RECORDS FOR THIS EXERCISE:
(** * Checkpoint mirroring and latest-checkpoint discovery

    A shallow embedding of the code cells of [resuming_training.ipynb]:
    the two [TrainerCallback]s that upload a freshly saved checkpoint
    directory to S3 and to GCS, and [CloudCheckpointLoader], which lists a
    bucket, picks the most recent checkpoint directory and downloads it.

    Python code is embedded in a state-and-exception monad over a [World]
    that holds the module globals of the notebook, the local file system,
    the two object stores and the trace of SDK and file-system calls. *)

From Stdlib Require Import String Ascii List ZArith Lia Bool.
From Stdlib Require Import Permutation Sorted DecimalString.
Import ListNotations.
Open Scope string_scope.
Open Scope Z_scope.

Set Implicit Arguments.

(** ** Python primitives used by the notebook *)

Module Py.

(** [str(n)] for an [int]. *)
Definition str (n : Z) : string := NilZero.string_of_int (Z.to_int n).

(** [sep.join(parts)]. *)
Definition join (sep : string) (parts : list string) : string :=
  String.concat sep parts.

(** [s.split(sep)] for a one-character separator: never empty. *)
Fixpoint split (sep : ascii) (s : string) : list string :=
  match s with
  | EmptyString => [EmptyString]
  | String c r =>
      if Ascii.eqb c sep then EmptyString :: split sep r
      else match split sep r with
           | [] => [String c EmptyString]
           | h :: t => String c h :: t
           end
  end.

(** [needle in hay] on strings: substring test. *)
Fixpoint contains (needle hay : string) : bool :=
  String.prefix needle hay ||
  match hay with
  | EmptyString => false
  | String _ r => contains needle r
  end.

(** [l[-1]]: [None] stands for the [IndexError] of an empty list. *)
Fixpoint last_item {A} (l : list A) : option A :=
  match l with
  | [] => None
  | [x] => Some x
  | _ :: r => last_item r
  end.

(** [sorted(l, key=key)] with integer keys.  Python's sort is stable, and
    a stable sort has one result only, so the insertion sort below returns
    the very list that [sorted] returns. *)
Section Sorted.
Variable A : Type.
Variable key : A -> Z.

Fixpoint insert (x : A) (l : list A) : list A :=
  match l with
  | [] => [x]
  | y :: r => if key x <=? key y then x :: y :: r else y :: insert x r
  end.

PROBLEM STATEMENT:
Each line in the entries above that includes the word "None" counts once; state the total and nothing else.

ANSWER TO THIS TASK:
2